Yoga Pants: By turns celebrated and maligned, this sartorial novelty is not without its share of press—and controversy! Fashion aficionados mourn the trend as excessively laid back and sloppy, while devotees cite comfort and convenience as support for wearing them outside of yoga class. Most recently, an Ohio’s Loveland High School added to the fray, claiming yoga pants are “too revealing” to be worn by students.
Seventeen teens—including many honor students—spent the day serving in-school suspension for wearing yoga pants Thursday, while “dozens of other students said they were sent home or forced to change their clothes.”

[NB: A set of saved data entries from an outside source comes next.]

(** C3 (amended): for every single-token request whose addon name is not in
    the existing-addon set and is not stopped by the idempotency gate (the
    name is not already xabled, or it is kubeflow), resolution fails with
    NotFoundError and exit status 1, and the guidance lists the members of
    the existing set in the set's iteration order, unsorted; every member
    shows in that text. *)
Theorem not_found_lists_existing :
  forall (ext : collaborators) (action : string)
         (existing_addons xabled_addons : list string) (token : string),
    let name := hd EmptyString (split_colon token) in
    ~ In name existing_addons ->
    should_skip name xabled_addons = false ->
    xable ext action existing_addons [token] xabled_addons
    = ([Secho (not_found_message name) (Some "red") true;
        Echo (available_message existing_addons) true],
       Exited 1)
    /\ forall x, In x existing_addons ->
                 contains x (available_message existing_addons) = true.
Proof.
  intros ext action existing_addons xabled_addons token name Hnot Hskip.
  split; [|intros x; apply available_message_contains].
  unfold xable.
  replace (multi_mode existing_addons [token]) with false
    by (unfold multi_mode; cbn [List.length Nat.ltb Nat.leb];
        now rewrite andb_false_r).
  rewrite xable_one_cases. fold name. rewrite Hskip.
  apply mem_false_In in Hnot. now rewrite Hnot.
Qed.

Lemma not_found_lists_existing_witness :
  xable demo "enable" ["storage"; "dns"] ["foo:bar"] ["dns"]
  = ([Secho "Addon `foo` not found." (Some "red") true;
      Echo (available_message ["storage"; "dns"]) true],
     Exited 1)
  /\ forall x, In x ["storage"; "dns"] ->
               contains x (available_message ["storage"; "dns"]) = true.
Proof.
  apply (not_found_lists_existing demo "enable" ["storage"; "dns"] ["dns"]
           "foo:bar").
  - simpl. intros [H|[H|[]]]; discriminate.
  - reflexivity.
Defined.

(** C3 as stated fails twice: the set is listed in iteration order, here
    storage before dns, not sorted; and a name that is already xabled is
    skipped with exit status 0 before its existence is looked at. *)
Lemma not_found_counterexample :
  (~ In "foo" ["storage"; "dns"]
   /\ xable demo "enable" ["storage"; "dns"] ["foo"] []
      <> not_found_sorted ["storage"; "dns"] "foo")
  /\ (~ In "foo" ["dns"]
      /\ xable demo "enable" ["dns"] ["foo"] ["foo"]
         = ([Echo "Addon foo is already enabled." false], Exited 0)
      /\ xable demo "enable" ["dns"] ["foo"] ["foo"]
         <> not_found_sorted ["dns"] "foo").
Proof.
  split; [split | split; [|split]].
  - simpl. intros [H|[H|[]]]; discriminate.
  - vm_compute. intros H. discriminate.
  - simpl. intros [H|[]]; discriminate.
  - reflexivity.
  - vm_compute. intros H. discriminate.
Qed.

Lemma truthy_true {A : Type} (xs : list A) : xs <> [] -> truthy xs = true.
Proof. destruct xs; [congruence | reflexivity]. Qed.
(** * get-generated-content: the request handler of the edge function

    A shallow embedding of [supabase/functions/get-generated-content/index.ts]
    (src/index.ts).  The handler is one asynchronous function: it answers
    the preflight method at once and otherwise parses the body, checks the
    provider key, builds the transcript, resolves the action, composes the
    prompt, calls the provider and serialises the answer; every exception
    of that path is caught by one [catch].

    The model keeps what the code relies on from its runtime:
    - the values [req.json()] can yield (JSON values, plus [undefined] for
      the properties that are missing), with property access, the string
      coercion of template literals and [JSON.stringify];
    - exceptions, as a completion that is either normal or a throw;
    - the two observable effects (the provider call and [console.error]),
      as a trace of events. *)

From Stdlib Require Import String Ascii List ZArith Bool.
From Stdlib Require Import Numbers.DecimalString.
Import ListNotations.
Open Scope string_scope.
Set Warnings "-register-all".

(** ** Strings

    A JavaScript string is modelled by the [string] of its UTF-8 bytes
    (the strings of the model are the well-formed ones, without lone
    surrogates).  Concatenation, [join] and [===] on strings are then the
    ones of [string], and an ASCII character is one byte. *)

Definition LF : string := String "010"%char "".
Definition DQ : string := String "034"%char "".

(** [Array.prototype.join] on an array whose elements are strings. *)
Fixpoint Array_join (sep : string) (l : list string) : string :=
  match l with
  | [] => ""
  | x :: rest =>
      match rest with
      | [] => x
      | _ :: _ => x ++ sep ++ Array_join sep rest
      end
  end.
Lemma next_power_of_2_spec n :
  128 < n <= 2 ^ 63 ->
  next_power_of_2 n = 2 ^ (Z.log2 (n - 1) + 1).
Proof.
  intros Hn. unfold next_power_of_2, MIN_CAPACITY.
  destruct (Z.leb_spec n 128); [lia|]. cbv zeta. rewrite (u64_small (n - 1)) by lia.
  set (n0 := n - 1). set (k := Z.log2 n0).
  assert (Hk : k < 63).
  { unfold k. apply Z.log2_lt_pow2; unfold n0; lia. }
  assert (H0 : smeared n0 n0 1).
  { intros i Hi. split; [exists 0; rewrite Z.add_0_r; split; [lia|done]|].
    intros (j & ? & Hj). by replace j with 0 in Hj by lia; rewrite Z.add_0_r in Hj. }
  apply (smear_step _ _ _ 2) in H0; [|lia..]. apply (smear_step _ _ _ 4) in H0; [|lia..].
  apply (smear_step _ _ _ 8) in H0; [|lia..]. apply (smear_step _ _ _ 16) in H0; [|lia..].
  apply (smear_step _ _ _ 32) in H0; [|lia..]. apply (smear_step _ _ _ 64) in H0; [|lia..].
  apply (smeared_ones _ _ k) in H0 as ->.
  - rewrite Z.ones_equiv. replace (Z.pred (2 ^ (k + 1)) + 1) with (2 ^ (k + 1)) by lia.
    apply u64_small. pose proof (Z.log2_nonneg n0).
    split; [apply Z.pow_nonneg; lia|]. apply Z.pow_lt_mono_r; lia.
  - repeat (apply Z.lor_nonneg; split; [|apply Z.shiftr_nonneg]); unfold n0; lia.
  - unfold n0; lia.
  - done.
  - lia.
Qed.

(** The allocation size is at least what is needed, and at most a quarter more
    plus one cache line. *)
(** Rounding down to a cache line: [x & ~63]. *)
Lemma land_align x :
  0 <= x < 2 ^ 64 -> Z.land x (u64 (- CACHE_LINE_SIZE)) = 64 * (x / 64).
Proof.
  intros Hx. change (u64 (- CACHE_LINE_SIZE)) with (Z.ldiff (Z.ones 64) (Z.ones 6)).
  by rewrite land_high by lia.
Qed.

Lemma growth_size_spec needed :
  0 < needed < 2 ^ 63 -> needed <= growth_size needed < 2 ^ 64.
Proof.
  intros Hn. unfold growth_size, MAX_PREALLOC. destruct (Z.leb_spec needed 4096) as [Hle|Hgt].
  - destruct (Z.le_gt_cases needed 128).
    { unfold next_power_of_2, MIN_CAPACITY. case_bool; lia. }
    rewrite next_power_of_2_spec by lia.
    pose proof (Z.log2_spec (needed - 1) ltac:(lia)) as [_ Hlt].
    rewrite <- Z.add_1_r in Hlt. split; [lia|].
    apply Z.pow_lt_mono_r; [lia|lia|].
    assert (Z.log2 (needed - 1) < 12); [|lia].
    apply Z.log2_lt_pow2; lia.
  - rewrite land_align by apply u64_range. rewrite Z.shiftr_div_pow2 by lia. change (2 ^ 2) with 4.
    unfold CACHE_LINE_SIZE. rewrite !u64_small by (rewrite ?u64_small by dmlia; dmlia). dmlia.
Qed.

(** ** The operations implement the queue *)

Section Refinement.
Context `{Allocator}.

Lemma realloc_spec old n b m :
  bytes_ok old -> 0 <= m <= n -> m <= Zlen old -> realloc (Some old) n = Some b ->
  Zlen b = n /\ bytes_ok b /\ ztake m b = ztake m old /\ n < 2 ^ 63.
Proof.
  unfold realloc. intros Hok Hm Hle Hr. destruct (malloc n) as [fresh|] eqn:Em; [|done].
  injection Hr as <-. simpl.
  assert (Hl : Zlen fresh = n) by (apply malloc_len; [lia|done]).
  pose proof (malloc_bytes _ _ Em) as Hb. pose proof (Zlen_nonneg old). repeat split.
  - rewrite Zlen_app. destruct (Z.le_ge_cases (Zlen old) n).
    + rewrite ztake_all, Zlen_zdrop by lia. lia.
    + rewrite Zlen_ztake, zdrop_all, Zlen_nil by lia. lia.
  - apply bytes_ok_app. auto with fan.
  - destruct (Z.le_ge_cases (Zlen old) n).
    + rewrite (ztake_all n old) by lia. by rewrite ztake_app_l by lia.
    + rewrite ztake_app_l by (rewrite Zlen_ztake; lia). apply ztake_ztake. lia.
  - by eapply malloc_max.
Qed.
(** ** Integers of up to 14 digits are exact *)

(** The double of a positive integer below [2 ^ 53]. *)
Lemma d_of_small z :
  0 < z < 2 ^ 53 ->
  let k := 52 - Z.log2 z in
  0 <= k <= 52 /\ 2 ^ 52 <= z * 2 ^ k < 2 ^ 53 /\ d_round z 1 = (1074 - k) * 2 ^ 52 + z * 2 ^ k.
Proof.
  intros Hz k. pose proof (Z.log2_spec z ltac:(lia)) as [Hlo Hhi]. pose proof (Z.log2_nonneg z).
  assert (Hk : 0 <= k <= 52). { unfold k. assert (Z.log2 z < 53) by (apply Z.log2_lt_pow2; lia). lia. }
  assert (E52 : 2 ^ 52 = 2 ^ Z.log2 z * 2 ^ k) by (rewrite <- Z.pow_add_r by lia; f_equal; unfold k; lia).
  assert (E53 : 2 ^ 53 = 2 ^ Z.succ (Z.log2 z) * 2 ^ k) by (rewrite <- Z.pow_add_r by lia; f_equal; unfold k; lia).
  assert (0 < 2 ^ k) by (apply Z.pow_pos_nonneg; lia).
  assert (Hm : 2 ^ 52 <= z * 2 ^ k < 2 ^ 53) by (rewrite E52, E53; nia). split; [done|]. split; [done|].
  assert (Ek : Z.log2 z - 0 - 52 = - k) by (unfold k; lia). clearbody k.
  assert (Hs : d_scale z 1 = - k).
  { unfold d_scale. change (Z.log2 1) with 0. rewrite Ek. unfold zpow_num, zpow_den. rewrite Z.opp_involutive.
    destruct (Z.leb_spec 0 (- k)).
    - assert (k = 0) as -> by lia. change (2 ^ (- 0)) with 1. change (2 ^ 0) with 1 in *.
      destruct (Z.ltb_spec (z * 1) (2 ^ 52 * 1 * 1)); lia.
    - rewrite Z.mul_1_r. destruct (Z.ltb_spec (z * 2 ^ k) (2 ^ 52 * 1)); lia. }
  unfold d_round. rewrite Hs. unfold zpow_num, zpow_den. rewrite Z.opp_involutive.
  assert (Hr : rdiv (z * 2 ^ k) 1 = z * 2 ^ k) by (rewrite <- (Z.mul_1_r (z * 2 ^ k)) at 1; by apply rdiv_exact).
  assert (rdiv (z * (if 0 <=? - k then 1 else 2 ^ k)) (1 * (if 0 <=? - k then 2 ^ (- k) else 1)) = z * 2 ^ k) as ->.
  { destruct (Z.leb_spec 0 (- k)) as [Hk0|Hk0]; [|by rewrite Z.mul_1_r].
    assert (k = 0) as -> by lia. exact Hr. }
  unfold d_inf. lia.
Qed.

(** The fields of that double. *)
Lemma d_of_small_fields z k :
  0 <= k <= 52 -> 2 ^ 52 <= z * 2 ^ k < 2 ^ 53 ->
  let v := (1074 - k) * 2 ^ 52 + z * 2 ^ k in
  d_exp v = 1075 - k /\ d_frac v = z * 2 ^ k - 2 ^ 52 /\ d_neg v = false /\
  d_exp (v + 2 ^ 63) = 1075 - k /\ d_frac (v + 2 ^ 63) = z * 2 ^ k - 2 ^ 52 /\ d_neg (v + 2 ^ 63) = true.
Proof.
  intros Hk Hm v. set (m := z * 2 ^ k) in *. clearbody m. assert (Hv : v = (1075 - k) * 2 ^ 52 + (m - 2 ^ 52)) by (unfold v; lia).
  assert (E : forall w, d_exp w = (w / 2 ^ 52) mod 2 ^ 11).
  { intros w. unfold d_exp. rewrite Z.shiftr_div_pow2 by lia. change 2047 with (Z.ones 11). by rewrite Z.land_ones. }
  assert (F : forall w, d_frac w = w mod 2 ^ 52) by (intros w; unfold d_frac; by rewrite Z.land_ones).
  assert (G : forall w, 0 <= w < 2 ^ 64 -> d_neg w = (2 ^ 63 <=? w)).
  { intros w Hw. unfold d_neg. apply eq_true_iff_eq. rewrite Z.leb_le, Z.testbit_true by lia. dmlia. }
  rewrite !E, !F, !G by (rewrite Hv; lia). rewrite Hv. repeat split; dmlia.
Qed.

Senior Olivia Legg shares, “I feel like if I wore jeans and a cute shirt, I’d be more distracting than what I’m wearing now.” Many students interviewed indicated they did not wear the pants for attention, but for comfort, pointing out that jeans, skirts, and dresses could be as equally “distracting” but do not warrant prohibition.
The school dress code does not explicitly prohibit yoga pants or leggings, but does forbid “revealing [or distracting] clothing.”
Echoing the belief that yoga pants are inappropriate, a recent MSN Travel compilation of “worst dressed cities” lists Vancouver, BC as number 3, an honor credited to Vancouver being LuluLemon’s birthplace. The ubiquity of yoga pants leads author Vivian Song to sniff: “Really, what gives with the whole wearing of bum-hugging workout gear to every other place except the gym?” “Worst-dressed” claims aside, the prospect of their impropriety merits discussion. School district dress codes do in some cases prohibit spandex, of which most yoga pants (LuluLemon’s “luon” notwithstanding) are arguably comprised.
Traditionally, Ashrams—even some in America—forbade revealing attire (today’s yoga pants would almost certainly qualify). Some American Ashrams continue to request devotees shun such attire, and in India, where Shiva Rea was recently subjected to scathing criticism for, among other things, revealing attire during a yoga performance, this is the norm rather than the exception.
While modest attire may thus seem needlessly square to the modern yoga practitioner (and high school student), traditionally it is viewed to foster cultivation of an internal focus and relationship with the higher self (Atman), as opposed to the desire and attachment driven ego.
How does what you wear and what you see other yoga practitioners wear effect your yoga practice?